Was ist der Unterschied zwischen diesen Rüstungsexporten und denen der rot-grünen Regierung?

Leider wurden auch unter Rot-Grün Rüstungsexporte nicht nur durchgeführt, sie haben sogar in höherem Werte stattgefunden als vorher. Deshalb sind ja damals neue Rüstungsexportrichtlinien erlassen worden, die die Bundesregierung eigentlich binden sollten. Die sind danach nicht mehr verändert worden. Die sagen ganz klar: Rüstungsexporte von Kriegswaffen an Staaten außerhalb von NATO und EU müssen restriktiv behandelt werden, und unter bestimmten Voraussetzungen dürfen sie überhaupt nicht in Betracht kommen. Auch damals sind Fehler gemacht worden.
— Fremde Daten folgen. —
(* ===== verification/CoordRecovery.v ===== *)
(** * CoordRecovery: a restart from the store file

    [rebuild_graph] accepts the tasks of every acyclic store in whatever order
    the identifiers put them; recovery then revokes execution authority.  The
    claims are about [reachable] coordinators: fresh starts, any interleaving of
    events, crashes and restarts. *)

From S2P Require Import Prelude Status Ids Digest Float64 Task Lifecycle Dag Reservation Placement.
From S2P Require Import Wire Frame Serialize Messages Store Locality Scheduler Outbound CoordState.
From S2P Require Import CoordNodes CoordAttempts CoordSched CoordClient Coordinator CoordInv CoordDurable.

Local Open Scope Z_scope.

(** ** Running programs *)

Lemma core_bind_eq {A B} (m : Core A) (k : A → Core B) s a s' :
  m s = (a, s') → (m ≫= k) s = k a s'.
Proof. intros E. unfold mbind, core_bind. by rewrite E. Qed.

Lemma exec_unit (m : Core unit) s : m s = (tt, exec m s).
Proof. unfold exec. by destruct (m s) as [[] s']. Qed.

(** ** Rebuilding the graph *)

(** The dependencies declared by a map of tasks. *)
Definition declared (tasks : gmap Id128 ComputeTask) (x y : Id128) : Prop :=
  ∃ t, tasks !! x = Some t ∧ y ∈ ct_dependencies t.

Definition acyclic_tasks (tasks : gmap Id128 ComputeTask) : Prop :=
  ∀ x, Acc (λ y x, declared tasks x y) x.

Lemma edge_declared g tasks x y :
  graph_ok g → g_tasks g ⊆ tasks → edge (g_deps g) x y → declared tasks x y.
Proof.
  intros Hg Hsub Hxy. pose proof (edge_dom g x y Hg Hxy) as [t Ht]%elem_of_dom.
  exists t. split; [by eapply lookup_weaken|]. unfold edge in Hxy.
  rewrite (proj2 (ok_deps g Hg x t Ht)) in Hxy. by apply elem_of_list_to_set in Hxy.
Qed.

Lemma add_task_acyclic g tasks t :
  graph_ok g → g_tasks g ⊆ tasks → acyclic_tasks tasks →
  tasks !! ct_id t = Some t → g_tasks g !! ct_id t = None →
  Acc (λ y x, edge (g_deps (linked g t)) x y) (ct_id t) ∧ add_task g t = (linked g t, Ok tt).
Proof.
  intros Hg Hsub Hac Ht Hnew.
  assert (Hd : ∀ d, d ∈ ct_dependencies t → declared tasks (ct_id t) d) by (intros d Hd; by exists t).
  assert (Hno : ¬ tc (declared tasks) (ct_id t) (ct_id t)).
  { apply (Acc_no_cycle _ (ct_id t)); [apply Hac|apply rtc_refl]. }
  destruct (add_task_cases g t Hg)
    as [[[t' Ht'] _]|[(_ & Hself & _)|[(_ & _ & Hacc & E)|(_ & _ & (d & Hdep & Hpath) & _)]]].
  - congruence.
  - destruct Hno. by apply tc_once, Hd.
  - done.
  - destruct Hno. eapply tc_rtc_r; [by apply tc_once, Hd|].
    revert Hpath. apply (rtc_congruence id). intros x y. by apply edge_declared.
Qed.

(** The new tasks are in state [Submitted]. *)
Definition submitted (tasks : gmap Id128 ComputeTask) : gmap Id128 TaskState :=
  (λ _, TS_Submitted) <$> tasks.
Haben Sie bei Ihrer Klage die Unterstützung Ihrer Fraktion? Oder sind Sie da, wie so oft, das linke Aushängeschild Ihrer Partei?

Mein Recht, Informationen von der Regierung zu bekommen, kann und will ich auch selbstständig in Anspruch nehmen. Aber ich weiß von vielen in der Fraktion, dass sie einen solchen Antrag mittragen und die Fraktion dies unterstützt.

Ist es für jemanden wie Sie nicht manchmal einsam in Ihrer Partei? Besteht nicht die Gefahr, dass Ihre Partei Sie gewissermaßen missbraucht, um als linke, kritische Partei wahrgenommen zu werden?

So ist das natürlich nicht. Aber ich verhehle nicht, dass es hie und da Situationen gibt, wo ich große Probleme habe, mit meinen Auffassungen Gehör zu finden.